Kalsium: Asupan kalsium yang adekuat merupakan aspek penting

program pencegahan atau pengobatan osteoporosis untuk masalah gaya hidup sehat.

Untuk wanita berusia 50 tahun ke atas, asupan kalsium yang disarankan adalah 1.200

mg. Vitamin D: Penting untuk menjaga kadar vitamin D yang cukup

di kalangan anak-anak dan orang dewasa untuk mencegah osteoporosis. Ini terutama ditemukan
di

minyak ikan (cod liver oil), susu yang diperkaya, sereal, dan roti. Itu diproduksi di

kulit oleh paparan sinar matahari saat fajar. Akademi sains nasional

merekomendasikan asupan harian vitamin D 400 IU / hari pada orang dewasa normal berusia 50
tahun

hingga 70 tahun yang usianya lebih dari 70 disarankan mengonsumsi 600 IU / hari

(Watts et al., 2010).

Asam lemak esensial: Asam lemak esensial adalah asam lemak tak jenuh dan

asam lemak jenuh. Sebuah survei makanan menemukan bahwa asam lemak tak jenuh

melindungi BMD berarti sementara asam lemak jenuh mempercepat kehilangan tulang (Berriche
et al., 2017). Vitamin K: Ini adalah nutrisi penting untuk tulang yang sehat

mineralisasi terlibat dalam pemeliharaan integritas tulang yang memadai, terutama

ditemukan dalam probiotik dan kedelai fermentasi (Genuis & Schwalfenberg, 2007).

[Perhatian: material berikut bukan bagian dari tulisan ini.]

(* ===== verification/CommandQueue.v ===== *)
(** * The ready-gated command queue
    ([native/include/command_queue.h], [native/src/command_queue.cpp])

    Every member function is a function from the queue to the queue and the
    list of callback invocations it makes, in order.  A [CompletionFn] is a
    token of an abstract type [C] ([None] for an empty [std::function]); the
    callbacks return without calling back into the queue here, and
    [QueueReentrancy] lifts that restriction.  Times are [uint64_t] values and
    their differences wrap. *)

From stdpp Require Import strings.
From S2P Require Import Prelude.
Local Open Scope Z_scope.

Abbreviation CorrelationId := Z (only parsing).

Inductive Priority := kQueued | kFastpass | kKeepAlive.

#[export] Instance Priority_eq_dec : EqDecision Priority.
Proof. solve_decision. Defined.

Definition Priority_val (p : Priority) : Z :=
  match p with kQueued => 0 | kFastpass => 1 | kKeepAlive => 2 end.

Inductive Outcome := kResponded | kTimedOut | kCanceled | kRejected.

#[export] Instance Outcome_eq_dec : EqDecision Outcome.
Proof. solve_decision. Defined.

Definition Outcome_val (o : Outcome) : Z :=
  match o with kResponded => 0 | kTimedOut => 1 | kCanceled => 2 | kRejected => 3 end.

Definition Priority_to_string (p : Priority) : string :=
  match p with
  | kQueued => "queued"
  | kFastpass => "fastpass"
  | kKeepAlive => "keep-alive"
  end.

Definition Outcome_to_string (o : Outcome) : string :=
  match o with
  | kResponded => "responded"
  | kTimedOut => "timed-out"
  | kCanceled => "canceled"
  | kRejected => "rejected"
  end.

Record CommandQueueOptions := mkOptions {
  write_timeout_ms : Z;
  queue_timeout_ms : Z;
}.

Definition CommandQueueOptions_default : CommandQueueOptions := mkOptions 5000 30000.

Section queue.
Context {C : Type}.

Record Entry := mkEntry {
  id : CorrelationId;
  payload : bytes;
  priority : Priority;
  done : option C;
  queued_at_ms : Z;
  sent_at_ms : Z;
}.

Record CommandQueue := mkCommandQueue {
  opts_ : CommandQueueOptions;
  ready_ : bool;
  pending_ : list Entry;
  in_flight_ : list Entry;
}.

(** A callback invocation: the transport's [write_], or a [CompletionFn]. *)
Inductive QEvent :=
| Written (i : CorrelationId) (data : bytes)
| Completed (c : C) (o : Outcome) (response : bytes).

Definition CommandQueue_init (opts : CommandQueueOptions) : CommandQueue :=
  mkCommandQueue opts false [] [].

(** [if (done) done(o, data);] *)
Definition invoke (d : option C) (o : Outcome) (data : bytes) : list QEvent :=
  match d with Some c => [Completed c o data] | None => [] end.

Definition has_id (i : CorrelationId) (e : Entry) : bool := id e =? i.

Definition is_in_flight (q : CommandQueue) (i : CorrelationId) : bool :=
  existsb (has_id i) (in_flight_ q).

Definition is_queued (e : Entry) : bool :=
  match priority e with kQueued => true | _ => false end.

Studi melaporkan korelasi antara asupan protein dan tulang

Metabolisme telah menunjukkan bahwa kelebihan kekurangan protein menyebabkan

homeostasis kalsium yang mengakibatkan ketidakseimbangan kalsium. Peningkatan protein

asupan meningkatkan beban asam yang akan dikeluarkan oleh ginjal yang menghasilkan
kehilangan kalsium urin (Berriche et al., 2017).

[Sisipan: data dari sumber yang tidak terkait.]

Lemma on_response_unknown s id m now :
  is_in_flight (queue_ s) id = false -> CommandQueue.exec (queue_ s) (OnResponse id m now) = (queue_ s, []).
Proof.
  intros H. apply not_true_iff_false in H. rewrite is_in_flight_spec in H.
  cbn. unfold CommandQueue.on_response.
  pose proof (extract_spec id (in_flight_ (queue_ s))) as Hx.
  destruct (extract id _) as [[e rest]|]; [|done].
  destruct Hx as (l1 & l2 & Hf & _ & <-). destruct H. rewrite Hf, fmap_app. set_solver.
Qed.

(** [deliver] in one equation: the reply and the push branch. *)
Lemma deliver_eq ch m now s :
  deliver ch m now s =
  if answers s ch m then
    let s1 := after_reply s ch m now in
    (tt, (gate_told s1 m now).1,
     (queue_exec s (OnResponse (message_id s ch m) m now)).2 ++
     flip_event s m ++ (gate_told s1 m now).2)
  else
    (tt, (gate_told s m now).1, (gate_told s m now).2 ++ flip_event s m ++ push_event s ch m).
Proof.
  unfold deliver, bind, gets. rewrite queue_on_response_exec. fold (answers s ch m).
  destruct (answers s ch m) eqn:E; cbn [fst snd].
  - rewrite fold_reply_eq. fold (after_reply s ch m now). unfold gate_told, flip_event.
    assert (gate_ (after_reply s ch m now) = gate_ s) as Hg.
    { unfold after_reply, queue_exec. by destruct (CommandQueue.exec _ _). }
    assert (handlers (after_reply s ch m now) = handlers s) as Hh.
    { unfold after_reply, queue_exec. by destruct (CommandQueue.exec _ _). }
    replace (gate_flips s m) with (gate_flips (after_reply s ch m now) m)
      by (unfold gate_flips, folded_gate, session_ready; by rewrite Hg).
    replace (folded_gate s m) with (folded_gate (after_reply s ch m now) m)
      by (unfold folded_gate; by rewrite Hg).
    replace (ready_event s) with (ready_event (after_reply s ch m now))
      by (unfold ready_event; by rewrite Hh).
    destruct (gate_flips _ m); cbn; by rewrite ?app_nil_r.
  - unfold queue_exec. rewrite on_response_unknown by exact E. cbn [fst snd].
    replace (set_queue s (queue_ s)) with s by by destruct s.
    rewrite fold_push_eq. unfold gate_told, flip_event, call_on_push, bind, gets, emit, push_event.
    destruct (gate_flips s m); cbn -[CommandQueue.exec]; [|done]. unfold queue_exec.
    destruct (CommandQueue.exec _ _); cbn. by rewrite <- app_assoc.
Qed.

(** *** Feeding a packet *)

Definition frame_error_event (s : BleSession) (ch : Channel) (x : FeedResult) : list SEvent :=
  match x with
  | kNeedMore | kComplete => []
  | _ => if has_frame_error (handlers s) then [SFrameError ch x] else []
  end.

Definition rx_of (s : BleSession) (ch : Channel) : Reassembler :=
  nth (Z.to_nat ch) (rx_ s) Reassembler_init.

Definition with_rx (s : BleSession) (ch : Channel) (r : Reassembler) : BleSession :=
  set_rx s (<[Z.to_nat ch := r]> (rx_ s)).

Lemma nth_insert {A} (l : list A) i x d : (i < length l)%nat -> nth i (<[i := x]> l) d = x.
Proof. intros. rewrite nth_lookup, list_lookup_insert_eq by done. done. Qed.

Lemma nth_insert_ne {A} (l : list A) i j x d : i <> j -> nth j (<[i := x]> l) d = nth j l d.
Proof. intros. by rewrite !nth_lookup, list_lookup_insert_ne. Qed.

(** A packet goes to its channel's reassembler; what that completes is
    delivered. *)
Lemma feed_eq ch p now s :
  length (rx_ s) = kChannelCount -> channel_ok ch ->
  feed ch p now s =
  let '(r, o) := receive (rx_of s ch) p in
  match o with
  | Some m => deliver ch m now (with_rx s ch r)
  | None => (tt, with_rx s ch r, frame_error_event s ch (BleProtocol.feed (rx_of s ch) p).2)
  end.
Proof.
  intros Hl Hc. unfold feed. unfold channel_ok, kChannelCount in *.
  destruct (_ <=? _)%nat eqn:E; to_prop; [lia|].
  unfold bind, rx_feed, receive. fold (rx_of s ch).
  destruct (BleProtocol.feed (rx_of s ch) p) as [r x]. cbn [snd].
  destruct x; cbn -[take deliver set_rx];
    unfold bind, gets, emit, rx_take, call_on_frame_error, frame_error_event, with_rx; try done.
  change (rx_ (set_rx s ?l)) with l. rewrite nth_insert by lia.
  destruct (take r) as [r' m]. rewrite list_insert_insert_eq.
  change (set_rx (set_rx s _) ?l) with (set_rx s l).
  by destruct (deliver ch m now _) as [[[] ?] ?].
Qed.

(** *** What a call hands to the queue *)

Definition keep_alive_id : CorrelationId := correlation_of kSettings kLedSettingId.

Definition keep_alive_due (s : BleSession) (now : Z) : bool :=
  keep_alive_started_ s &&
  (keep_alive_interval_ms (cfg_ s) <=? u64_sub now (last_keep_alive_ms_ s)).

Definition queue_submit (id : CorrelationId) (m : bytes) (p : Priority) (now : Z) : call CorrelationId :=
  Submit id m p (Some id) now.

Definition deliver_calls (s : BleSession) (ch : Channel) (m : bytes) (now : Z)
    : list (call CorrelationId) :=
  OnResponse (message_id s ch m) m now ::
  if gate_flips s m then [SetReady (QueryParser.ready (folded_gate s m)) now] else [].

(** The queue's side of an API call, as a sequence of its own calls. *)
Definition queue_calls (s : BleSession) (c : api_call) : list (call CorrelationId) :=
  match c with
  | Feed ch p now =>
      match (receive (rx_of s ch) p).2 with
      | Some m => deliver_calls s ch m now
      | None => []
      end
  | SubmitCommand ch m p now =>
      match m with [] => [] | b :: _ => [queue_submit (correlation_of ch b) m p now] end
  | SubmitProtobuf ch f a m p now =>
      [queue_submit (correlation_of_protobuf ch f a) (f :: a :: m) p now]
  | TickSession now =>
      Tick now ::
      (if keep_alive_due s now then [queue_submit keep_alive_id keep_alive_payload kKeepAlive now] else [])
  | SetAttPayload _ => []
  | Disconnect => [CancelAll; SetReady false 0]
  end.

Definition is_queue_event (e : SEvent) : bool :=
  match e with SWrite _ _ | SResponse _ _ _ => true | _ => false end.

(** The part of a session's callbacks that the queue causes. *)
Definition queue_part (ev : list SEvent) : list SEvent := List.filter is_queue_event ev.

Lemma queue_part_app ev1 ev2 : queue_part (ev1 ++ ev2) = queue_part ev1 ++ queue_part ev2.
Proof. apply List.filter_app. Qed.

Lemma queue_part_events s ev : queue_part (queue_events s ev) = queue_events s ev.
Proof.
  induction ev as [|e ev IH]; [done|].
  change (queue_events s (e :: ev)) with (queue_event s e ++ queue_events s ev).
  rewrite queue_part_app, IH. f_equal.
  destruct e; cbn; [|by destruct (has_response _)]. unfold write_packets.
  destruct (has_write _); [|done]. by induction (fragment _ _) as [|p l IHl]; cbn; [|rewrite <- IHl at 2].
Qed.

Lemma queue_part_other e : is_queue_event e = false -> queue_part [e] = [].
Proof. intros H. cbn. by rewrite H. Qed.

(** A session step: its queue runs [qs], and its queue events are theirs. *)
Record does (s s' : BleSession) (ev : list SEvent) (qs : list (call CorrelationId)) : Prop := {
  does_queue : queue_ s' = (run (queue_ s) qs).1;
  does_events : queue_part ev = queue_events s (run (queue_ s) qs).2;
  does_handlers : handlers s' = handlers s;
}.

Pasien dengan osteoporosis berat harus menghindari terlibat dalam gerakan seperti itu

sebagai latihan fleksi ke depan, menggunakan beban berat, atau bahkan melakukan latihan
sidebending karena mendorong, menarik, mengangkat, dan mengerahkan tenaga

kekuatan tekan pada tulang belakang yang dapat menyebabkan fraktur (Watts et al., 2010).

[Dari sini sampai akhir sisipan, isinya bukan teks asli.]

Definition gopro_ble_submit_protobuf (h : handle) (channel feature_id action_id : byte)
    (message : option bytes) (len : Z) (priority : byte) (now_ms : Z) : handle * Z * list posted :=
  match h with
  | None => (None, 0, [])
  | Some ctx =>
      if (len <? 0) || (is_null message && (0 <? len)) then (h, 0, [])
      else if bad_channel_or_priority channel priority then (h, 0, [])
      else
        let '(ctx', b, ps) :=
          on_session ctx (submit_protobuf channel feature_id action_id (span message len)
                            (Priority_cast priority) now_ms) in
        (Some ctx', accepted b, ps)
  end.

Definition gopro_ble_protobuf_correlation (channel feature_id action_id : byte) : Z :=
  if Z.of_nat kChannelCount <=? channel then 0
  else correlation_of_protobuf channel feature_id action_id.

Definition gopro_ble_tick (h : handle) (now_ms : Z) : handle * list posted :=
  match h with
  | None => (None, [])
  | Some ctx => let '(ctx', _, ps) := on_session ctx (BleSession.tick now_ms) in (Some ctx', ps)
  end.

Definition gopro_ble_set_att_payload (h : handle) (n : Z) : handle :=
  match h with
  | None => None
  | Some ctx => let '(ctx', _, _) := on_session ctx (set_att_payload (Z.to_nat n)) in Some ctx'
  end.

Definition gopro_ble_disconnect (h : handle) : handle * list posted :=
  match h with
  | None => (None, [])
  | Some ctx => let '(ctx', _, ps) := on_session ctx on_disconnect in (Some ctx', ps)
  end.

Definition gopro_ble_ready (h : handle) : Z :=
  match h with None => 0 | Some ctx => if session_ready (session ctx) then 1 else 0 end.

(** ** The decoder: [BleCodec.decode] *)

Inductive BleEvent :=
| BleWriteRequest (channel : Channel) (data : bytes)
| BleResponse (correlationId : Z) (outcome : Outcome) (payload : bytes)
| BleReadyChanged (ready : bool)
| BlePush (channel : Channel) (message : bytes)
| BleFrameErrorEvent (channel : Channel) (error : FeedResult).

(** [BleChannel.fromByte]. *)
Definition channel_from_byte (b : byte) : option Channel :=
  List.find (fun c => c =? b) [kCommand; kSettings; kQuery; kNetwork].

Definition outcome_values : list Outcome := [kResponded; kTimedOut; kCanceled; kRejected].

Setelah memulai pengobatan, kebutuhan untuk tes kepadatan tulang tindak lanjut adalah

tidak pasti. Penurunan BMD dapat menyarankan ketidakpatuhan pengobatan,

asupan kalsium atau vitamin D yang tidak adekuat, penyebab sekunder yang tidak dikenal

osteoporosis, atau kegagalan pengobatan (Lewiecki, 2010).

Kesimpulan:

Osteoporosis adalah keheningan kesehatan masyarakat yang paling umum dan mendunia

penyakit pada wanita pascamenopause. Penyakit ini merupakan penyakit sistemik kurus

penyakit tulang di mana tulang memiliki jaringan mikro-arsitektur yang melemah,

massa tulang rendah, tulang rapuh dengan kerentanan tinggi terhadap patah tulang. Itu

pasien meningkatkan kesadaran mereka tentang faktor risiko osteoporosis dan

langkah-langkah pencegahan oleh berbagai sumber daya pendidikan yang menawarkan

pedoman praktik berbasis bukti dan pendidikan pasien yang diperbarui secara rutin dan fitur

informasi yang paling relevan dan terkini sebagai eHealth

yang menggunakan teknologi informasi dan komunikasi untuk layanan kesehatan.